THE TASK: After locating "(** ** What the credentials accept *)" in the listing below, copy that line and each one after it exactly, ending with the line that has "Lemma secureTokenEqual_hash got".

INFORMATION GIVEN:
════════

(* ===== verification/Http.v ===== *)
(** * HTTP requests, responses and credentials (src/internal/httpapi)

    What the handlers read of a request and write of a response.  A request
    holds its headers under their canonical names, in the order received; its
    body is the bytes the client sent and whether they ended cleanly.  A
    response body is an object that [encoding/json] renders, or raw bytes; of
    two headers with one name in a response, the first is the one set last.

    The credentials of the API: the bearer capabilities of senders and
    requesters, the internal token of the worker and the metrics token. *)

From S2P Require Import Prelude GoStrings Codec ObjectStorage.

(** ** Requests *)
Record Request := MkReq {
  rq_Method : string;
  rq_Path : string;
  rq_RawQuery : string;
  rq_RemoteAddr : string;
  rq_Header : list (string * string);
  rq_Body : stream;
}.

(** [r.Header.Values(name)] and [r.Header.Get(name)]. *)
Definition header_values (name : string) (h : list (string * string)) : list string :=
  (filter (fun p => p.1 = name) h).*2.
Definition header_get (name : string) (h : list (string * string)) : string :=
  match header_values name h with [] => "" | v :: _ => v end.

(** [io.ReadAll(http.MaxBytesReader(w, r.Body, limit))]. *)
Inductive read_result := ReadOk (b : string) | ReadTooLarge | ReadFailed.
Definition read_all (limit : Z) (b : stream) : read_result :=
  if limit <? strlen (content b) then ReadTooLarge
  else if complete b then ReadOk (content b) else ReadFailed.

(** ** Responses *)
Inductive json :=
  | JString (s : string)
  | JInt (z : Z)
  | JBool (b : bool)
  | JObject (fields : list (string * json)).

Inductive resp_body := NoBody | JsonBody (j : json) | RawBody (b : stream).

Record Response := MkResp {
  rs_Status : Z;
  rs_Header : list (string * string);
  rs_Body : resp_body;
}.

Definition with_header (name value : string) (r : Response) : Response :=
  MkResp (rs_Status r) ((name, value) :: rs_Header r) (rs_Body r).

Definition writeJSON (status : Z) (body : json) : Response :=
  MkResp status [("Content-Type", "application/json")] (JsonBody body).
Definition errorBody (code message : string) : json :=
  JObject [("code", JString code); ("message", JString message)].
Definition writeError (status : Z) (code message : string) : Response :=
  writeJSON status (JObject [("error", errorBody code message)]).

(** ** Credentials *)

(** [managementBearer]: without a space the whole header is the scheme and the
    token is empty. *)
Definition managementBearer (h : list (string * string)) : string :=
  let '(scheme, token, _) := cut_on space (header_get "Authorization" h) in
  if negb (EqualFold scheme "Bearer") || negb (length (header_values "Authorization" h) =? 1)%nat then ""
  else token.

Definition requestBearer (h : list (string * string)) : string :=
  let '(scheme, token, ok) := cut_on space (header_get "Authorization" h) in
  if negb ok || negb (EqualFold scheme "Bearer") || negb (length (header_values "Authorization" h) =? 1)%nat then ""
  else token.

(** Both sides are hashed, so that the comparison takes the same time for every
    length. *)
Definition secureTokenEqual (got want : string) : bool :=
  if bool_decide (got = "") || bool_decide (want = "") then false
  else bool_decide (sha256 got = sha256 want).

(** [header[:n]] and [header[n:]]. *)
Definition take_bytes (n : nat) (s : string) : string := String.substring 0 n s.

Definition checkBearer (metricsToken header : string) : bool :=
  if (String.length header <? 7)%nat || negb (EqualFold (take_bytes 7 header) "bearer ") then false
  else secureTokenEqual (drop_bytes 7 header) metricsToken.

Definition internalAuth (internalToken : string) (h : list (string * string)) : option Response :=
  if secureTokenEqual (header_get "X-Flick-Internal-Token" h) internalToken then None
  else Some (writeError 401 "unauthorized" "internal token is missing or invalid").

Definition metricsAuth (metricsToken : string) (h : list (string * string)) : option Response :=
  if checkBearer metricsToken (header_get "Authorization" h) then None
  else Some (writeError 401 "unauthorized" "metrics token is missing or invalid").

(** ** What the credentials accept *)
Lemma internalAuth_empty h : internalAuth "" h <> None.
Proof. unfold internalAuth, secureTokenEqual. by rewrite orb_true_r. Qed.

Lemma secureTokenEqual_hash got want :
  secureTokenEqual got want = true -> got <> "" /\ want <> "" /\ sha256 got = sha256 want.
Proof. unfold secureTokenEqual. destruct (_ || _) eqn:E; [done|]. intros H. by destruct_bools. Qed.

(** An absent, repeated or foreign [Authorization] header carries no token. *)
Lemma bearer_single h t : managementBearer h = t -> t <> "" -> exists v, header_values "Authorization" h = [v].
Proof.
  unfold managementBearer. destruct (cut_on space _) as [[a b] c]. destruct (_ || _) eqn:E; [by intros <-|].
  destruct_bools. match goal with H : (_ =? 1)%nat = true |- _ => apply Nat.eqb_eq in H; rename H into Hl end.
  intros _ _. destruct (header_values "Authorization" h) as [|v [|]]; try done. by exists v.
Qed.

════════

ANSWER SECTION:
(** ** What the credentials accept *)
Lemma internalAuth_empty h : internalAuth "" h <> None.
Proof. unfold internalAuth, secureTokenEqual. by rewrite orb_true_r. Qed.

Lemma secureTokenEqual_hash got want :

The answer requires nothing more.